David Brooks lectures on foreign policy:

Sticking to our values means maintaining a simple posture of support for people who share them and a simple posture of opposition to those who oppose them [bold mine-DL]. It means offering at least some reliable financial support to moderate fighters and activists even when their prospects look dim. It means avoiding cynical alliances, at least as much as possible. It means using bombing campaigns to try to prevent mass slaughter [bold mine-DL].

In most foreign conflicts, including the one in Syria, adhering to Brooks’ first sentence would require the U.S. to support none of the warring parties, since none of them actually shares “our values.” To maintain the pretense that there are “moderate fighters and activists” to support in these conflicts is to look for excuses to get involved in conflicts that have nothing to do with us. To insist on launching bombing campaigns for ostensibly “humanitarian” reasons is to commit the U.S. to use force in ways that will invariably bolster other illiberal, sectarian, and brutal forces. In the Syrian case, this could mean that the U.S. should bomb the Syrian regime to the benefit of jihadist groups, or it could mean that the U.S. indirectly aids the regime by bombing its enemies. U.S. bombing campaigns directed against one side or the other is bound to benefit groups that oppose “our values,” and attacking both at the same time is its own kind of madness.

Elsewhere in the column Brooks says that the Near East “is not a chessboard we have the power to manipulate,” which is true, but he then ignores the wisdom contained in this statement and proposes all the many ways that the U.S. should keep trying to influence events there. Despite this brief moment of realizing the limits of U.S. power, Brooks can’t entertain the possibility that the U.S. shouldn’t be directly involved in the region’s conflicts. Even though he says that the U.S. should strive to avoid “cynical alliances,” in practice the interventionist approach that he insists on absolutely requires such alliances on a regular basis. Receiving support from Sunni monarchies to fight the war against ISIS is about as cynical and hypocritical as it gets, not least since some of the same governments have been actively backing jihadist groups in Syria for years, but Brooks says nothing about this. He is very worried about a “de facto alliance with Assad” (and I agree that this is also a bad idea) while ignoring the ongoing cooperation with regional regimes that routinely trample on “our values” in their domestic and foreign policies. Brooks wants to pretend that there can be such a thing as scrupulous, “values”-based interventionism, which requires him to ignore the realities of actual U.S. interventions.
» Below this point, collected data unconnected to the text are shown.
Lemma runTicks_only_deletes tz order times :
  ∀ db k r, sessions (runTicks tz order times db) !! k = Some r →
            sessions db !! k = Some r.
Proof.
  induction times as [|now times IH]; intros db k r; simpl; [done|].
  intros H. apply IH in H. by apply cleanupTick_only_deletes in H.
Qed.

(** X22. A sweep that fails does not stop the hourly task, and what it
    left is picked up later. Whatever happened in the earlier runs, a run
    of the task only ever removes rows; and once a run at [now] finds the
    storage working, every session last accessed before the cutoff of
    that run is gone, and every session left is one that was there from
    the start, unchanged and last accessed at the cutoff or later. The
    cutoff is the instant 24 local hours before [now] on the host, which
    is [now] minus 24 hours when the host's offset is the same at both;
    it and the stored timestamps are in the years 0000 to 9999. *)
Theorem hourly_sweep_catches_up tz order times now db :
  healthy (runTicks tz order times db) → returnsEachOnce order →
  fourDigitYears (sessions db) → fourDigitYear (expiryTimeAt tz now) →
  let db' := runTicks tz order (times ++ [now]) db in
  (∀ k row, sessions db !! k = Some row →
     (instant (last_accessed_at row) < expiryTimeAt tz now)%Z →
     sessions db' !! k = None) ∧
  (∀ k row, sessions db' !! k = Some row →
     sessions db !! k = Some row ∧
     (expiryTimeAt tz now ≤ instant (last_accessed_at row))%Z) ∧
  (steadyOffset tz now → expiryTimeAt tz now = (now - 24 * hour)%Z).
Proof.
  intros H Ho Hrows Hc. cbv zeta.
  assert (runTicks tz order (times ++ [now]) db =
          cleanupTick tz order now (runTicks tz order times db)) as ->.
  { clear H. revert db Hrows. induction times as [|t times IH]; intros db Hrows;
      [done|].
    simpl. apply IH. intros k row Hk.
    apply cleanupTick_only_deletes in Hk. by apply (Hrows k row). }
  unfold cleanupTick.
  assert (fourDigitYears (sessions (runTicks tz order times db))) as Hrows'.
  { intros k row Hk. apply runTicks_only_deletes in Hk. by apply (Hrows k row). }
  destruct (remaining_not_before tz order now (runTicks tz order times db)
              Hc Hrows' Ho H) as (db2 & -> & Hs & _).
  cbn [snd]. rewrite Hs. split; [|split].
  - intros k row Hk Hexp. apply map_lookup_filter_None.
    destruct (sessions (runTicks tz order times db) !! k) as [row'|] eqn:Hk';
      [|by left].
    right. intros row'' [= <-] Hn. apply Hn. simpl.
    apply runTicks_only_deletes in Hk'. by simplify_eq.
  - intros k row [Hk Hn]%map_lookup_filter_Some. simpl in Hn. split; [|lia].
    by apply runTicks_only_deletes in Hk.
  - apply expiryTimeAt_steady.
Qed.

Lemma hourly_sweep_catches_up_witness :
  sessions (runTicks utc byLastAccessed ([t0] ++ [(t0 + hour)%Z])%list busyDb)
    !! "b" = None.
Proof.
  destruct (hourly_sweep_catches_up utc byLastAccessed [t0] (t0 + hour)%Z busyDb)
    as [H _].
  - vm_compute. constructor.
  - apply byLastAccessed_returnsEachOnce.
  - apply threeRows_fourDigitYears.
  - vm_compute. split; [discriminate|reflexivity].
  - apply (H "b" (rowAt "b" (t0 - 30 * hour))); vm_compute; reflexivity.
Defined.

(** ** [POST /api/chat] *)

(** X23. Requests that are turned away leave no trace. A request without a
    message, or with no API key in the body or in the environment (an
    empty string counts as none), is answered 400 without one call to the
    store or to the agent. A request for a session id that has no row,
    when the storage works, is answered 404: the table is as before, no
    session is created, and the agent is not consulted (the answer is the
    same for every agent). *)
Theorem chat_turns_away_without_trace req envKey rd agent db :
  (truthyString (req_message req) = false ∨
   (truthyString (req_apiKey req) = false ∧ truthyString envKey = false) →
   chatHandler req envKey rd agent db =
     ({| status := 400; body := ErrorBody "Message and API key required" None |},
      db)) ∧
  (∀ sid, healthy db →
     truthyString (req_message req) = true →
     truthyString (req_apiKey req) = true ∨ truthyString envKey = true →
     req_sessionId req = Some sid → sid ≠ "" → sessions db !! sid = None →
     (chatHandler req envKey rd agent db).1 =
       {| status := 404; body := ErrorBody "Session not found" None |} ∧
     sessions (chatHandler req envKey rd agent db).2 = sessions db ∧
     ∀ agent', chatHandler req envKey rd agent' db =
               chatHandler req envKey rd agent db).
Proof.
  split.
  - intros H. unfold chatHandler, chatTry.
    destruct H as [-> | [-> ->]]; simpl; [done|].
    by destruct (truthyString (req_message req)).
  - intros sid H Hm Hk Hsid Hne Hrow.
    assert (∀ a, chatHandler req envKey rd a db =
              ({| status := 404; body := ErrorBody "Session not found" None |},
               (getSession sid db).2)) as Hall.
    { intros a. unfold chatHandler, chatTry. rewrite Hm, Hsid. simpl.
      assert (truthyString
                (if truthyString (req_apiKey req) then req_apiKey req else envKey)
              = true) as ->.
      { destruct (truthyString (req_apiKey req)) eqn:E; [done|].
        by destruct Hk. }
      simpl. destruct (String.eqb_spec sid "") as [->|_]; [done|]. simpl.
      destruct (getSession_healthy sid db H) as (db1 & -> & _).
      by rewrite Hrow. }
    rewrite !Hall. split_and!; [done | apply getSession_sessions | done].
Qed.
In keeping with this argument, Brooks urges us to take the most simplistic approach imaginable:

When you don’t know the future and can’t control events, bet on people. Support the good, oppose the bad.

Gosh, why hasn’t anyone thought of that? Mind you, it is exactly this sort of oversimplified approach to foreign conflicts that keeps luring the U.S. into unnecessary wars. The belief that there are obvious “good” forces available to be supported in a given conflict encourages the U.S. to take sides in a fight when there may be no good reason to take sides. It takes for granted that the government is a consistently good judge of the character, motives, and political goals of actors in other countries that it understands at best superficially. We know from experience, however, that the U.S. is frequently misled by groups that tell our officials what they want to hear, and more often than not many U.S. policymakers make a point of whitewashing the records and views of these groups in order to make them seem more deserving of support. Thus terrorists and criminals are feted as freedom fighters, extreme nationalists are portrayed as liberal democrats, and sectarian fanatics are called moderates. These mistakes keep being made because our policymakers are doing what Brooks recommends. They think they are “supporting the good,” but quite often they realize too late that there weren’t any “good” forces to support or that they picked the worse of the two sides.

about the author

Daniel Larison is a senior editor at TAC, where he also keeps a solo blog. He has been published in the New York Times Book Review, Dallas Morning News, World Politics Review, Politico Magazine, Orthodox Life, Front Porch Republic, The American Scene, and Culture11, and was a columnist for The Week. He holds a PhD in history from the University of Chicago, and resides in Lancaster, PA. Follow him on Twitter.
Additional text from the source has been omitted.